The first difference is that Smith stands just 6-foot-2, five inches shorter than Leonard. Smith was also an undersized power forward during his lone season at Texas Tech while trying to make the transition to guard. So he’s still considered a project.
That’s why the Sixers were vilified on social media and on local sports talk radio the moment they traded Villanova and Great Valley High School product Mikal Bridges on draft night to the Phoenix Suns for Smith, the 16th overall pick, and a 2021 first-round draft pick. That trade came 38 minutes after the Sixers drafted Bridges with the 10th pick.
With the 26th pick, Philly took point guard Landry Shamet out of Wichita State. In the second round, the Sixers traded their 38th pick (Khyri Thomas) to the Detroit Pistons for two future second-round picks.
They traded their 39th pick to the Los Angeles Lakers for a 2019 second-rounder and cash the night before the draft. And the Sixers concluded the draft by acquiring the 54th pick from the Dallas Mavericks in exchange for picks Nos. 56 and 60. They used the pick to select former SMU combo guard Shake Milton.
Milton turned out to be a second-round steal. Meanwhile, the Sixers sent Shamet and the 2021 first-rounder as part of a package to the Los Angeles Clippers to acquire Tobias Harris on Feb. 6, 2019.
Being able to use that 2021 first-rounder to acquire Harris takes a little of the sting off the Sixers’ 2018 draft-day trade. But no one can argue that Bridges wasn’t a better fit.

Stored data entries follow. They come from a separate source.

(** * RefCheckWebApp: windowing, merge, deduplication, scoring, rate limiting

    A shallow embedding of the reconciliation and verification core of
    RefCheckWebApp (windowing.js, extraction-state.js,
    extraction-processor.js, validation.js, similarity.js, rate-limiter.js)
    and the properties proved about it.

    Modelling conventions.
    - A JavaScript string is a [string]: a sequence of code units, taken in
      the range 0..255 (ISO Latin-1).  On that range [toLowerCase], [trim]
      and the regular-expression class [\s] are exactly the functions below.
    - A JavaScript number that the code uses as an integer (lengths, offsets,
      indices, window size and overlap, years, clock readings) is a [Z].  A
      score is a rational [Q]: the arithmetic on scores is taken exact.
    - An optional property of an object is an [option]; [None] is the absent
      property ([undefined]).  A property that the extraction service may
      send as a string or as a number is a [scalar].
    - A loop that the code runs until a condition fails is a [Fixpoint] on a
      list where there is one, and else on a fuel that is proved enough.
    - What the code awaits (the extraction call of a window, the lookups of
      a citation, the clock, the callers of the limiter) is an argument of
      the function that awaits it. *)

From Stdlib Require Import ZArith QArith Qminmax List String Ascii Bool Lia Arith.
From Stdlib Require Import DecimalString Qround Lqa.
Import ListNotations.

Local Open Scope string_scope.
Local Open Scope list_scope.
Local Open Scope Z_scope.

(* ================================================================== *)
(** * Definitions *)
(* ================================================================== *)

(** ** JavaScript string primitives *)

Definition code (c : ascii) : Z := Z.of_nat (nat_of_ascii c).

(** [str.length]. *)
Definition len (s : string) : Z := Z.of_nat (String.length s).

(** WhiteSpace and LineTerminator code units below 256: TAB, LF, VT, FF, CR,
    SP and NBSP.  It is the set stripped by [trim] and matched by [\s]. *)
Definition isWhiteSpace (c : ascii) : bool :=
  let n := code c in
  (n =? 9) || (n =? 10) || (n =? 11) || (n =? 12) || (n =? 13) || (n =? 32)
  || (n =? 160).

Fixpoint trimStartL (l : list ascii) : list ascii :=
  match l with
  | [] => []
  | c :: r => if isWhiteSpace c then trimStartL r else l
  end.

(** [str.trim()]. *)
Definition trim (s : string) : string :=
  string_of_list_ascii
    (rev (trimStartL (rev (trimStartL (list_ascii_of_string s))))).

(** An index argument of [slice], made relative to the length. *)
Definition relIndex (n x : Z) : Z :=
  if x <? 0 then Z.max (n + x) 0 else Z.min x n.

(** [str.slice(from, to)]. *)
Definition slice (s : string) (from to : Z) : string :=
  let f := relIndex (len s) from in
  let t := relIndex (len s) to in
  substring (Z.to_nat f) (Z.to_nat (Z.max (t - f) 0)) s.

(** [str.slice(from)]. *)
Definition sliceFrom (s : string) (from : Z) : string :=
  slice s from (len s).

(** JavaScript truthiness of a string: the empty string is falsy. *)
Definition truthyStr (s : string) : bool :=
  negb (String.eqb s "").

(** ** Windower (windowing.js) *)

Record Window := mkWindow {
  w_index : Z;
  w_start : Z;
  w_end : Z;
  w_length : Z;
  w_text : string
}.

Definition emptyWindow : Window := mkWindow 0 0 0 0 "".

(** [windows[windows.length - 1]]. *)
Definition lastWindow (windows : list Window) : Window :=
  last windows emptyWindow.

(** The [while (start < text.length)] loop of [createWindows].  One unit of
    [fuel] is spent per iteration; [None] means that the fuel ran out before
    the loop ended. *)
Fixpoint createWindows_loop (fuel : nat) (text : string) (windowSize step : Z)
    (start windowIndex : Z) (windows : list Window) : option (list Window) :=
  if start <? len text then
    match fuel with
    | O => None
    | S fuel' =>
        let end_ := Z.min (start + windowSize) (len text) in
        let windowText := slice text start end_ in
        let windows :=
          windows ++ [mkWindow windowIndex start end_ (end_ - start) windowText] in
        let windowIndex := windowIndex + 1 in
        let start := start + step in
        (* Avoid tiny final windows *)
        if (start <? len text) && (len text - start <? step) then
          let finalStart := Z.max 0 (len text - windowSize) in
          if finalStart >? w_start (lastWindow windows) then
            Some (windows ++ [mkWindow windowIndex finalStart (len text)
                                (len text - finalStart)
                                (sliceFrom text finalStart)])
          else Some windows
        else
          createWindows_loop fuel' text windowSize step start windowIndex windows
    end
  else Some windows.

(** The normalisation of the two parameters at the head of [createWindows]. *)
Definition normWindowSize (windowSize : Z) : Z :=
  if windowSize <=? 0 then 2000 else windowSize.

Definition normOverlap (windowSize overlap : Z) : Z :=
  let overlap := if overlap <? 0 then 0 else overlap in
  if overlap >=? windowSize then windowSize - 1 else overlap.

(** [createWindows(text, windowSize, overlap)].  The loop gets as much fuel as
    the text has characters. *)
Definition createWindows (text : string) (windowSize overlap : Z)
    : option (list Window) :=
  if negb (truthyStr text) || negb (truthyStr (trim text)) then Some []
  else
    let windowSize := normWindowSize windowSize in
    let overlap := normOverlap windowSize overlap in
    let step := windowSize - overlap in
    createWindows_loop (String.length text) text windowSize step 0 0 [].

(** The half-open character range of a window. *)
Definition range (w : Window) : Z * Z := (w_start w, w_end w).

(** Position [p] lies in the range of one of the windows. *)
Definition covered (windows : list Window) (p : Z) : Prop :=
  exists w, In w windows /\ w_start w <= p < w_end w.

(** What a window of the result looks like. *)
Definition wellFormed (text : string) (windowSize : Z) (w : Window) : Prop :=
  0 <= w_start w /\ w_start w < w_end w /\ w_end w <= len text /\
  w_end w - w_start w <= windowSize /\
  w_length w = w_end w - w_start w.

(** The text has a character that is not white space. *)
Definition hasNonWhiteSpace (text : string) : bool :=
  existsb (fun c => negb (isWhiteSpace c)) (list_ascii_of_string text).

In addition to being the three-and-D player they coveted, the 6-7 forward is very familiar with the Sixers.
At that time, Bridges’ mother, Tyneeha Rivers, was the global vice president of human resources at Harris Blitzer Sports & Entertainment, which owns the Sixers. She left in October to become the chief human resources officer for the Greater Philadelphia YMCA.
Her son has been a solid player for the Suns, averaging 8.5 points and 1.5 steals in 147 career games with 80 starts.
Meanwhile, Smith has spent more time injured or with the Sixers’ G League affiliate, the Delaware Blue Coats, than with the Sixers.
He suffered an acute Jones fracture in his left foot while competing in the camp in August 2018. Smith was expected to return from the injury that December. However, he remained out until March 25, 2019, because of a life-threatening allergic reaction to something he ate in September 2018. The reaction left him speechless and 40 pounds lighter.
He played in only six NBA games that season.
In two seasons, the former high school center has averaged 3.7 points and 11 minutes in 13 NBA games with two starts.
Even when healthy, Smith hasn’t received a lot of NBA in-game opportunities to develop into a solid shooting guard.
The team wants him to rest his knee in order to be 100 percent for the start of the 2020-21 season in December.
Don’t be surprised if they eventually try to package him in another trade. That would benefit him and the Sixers.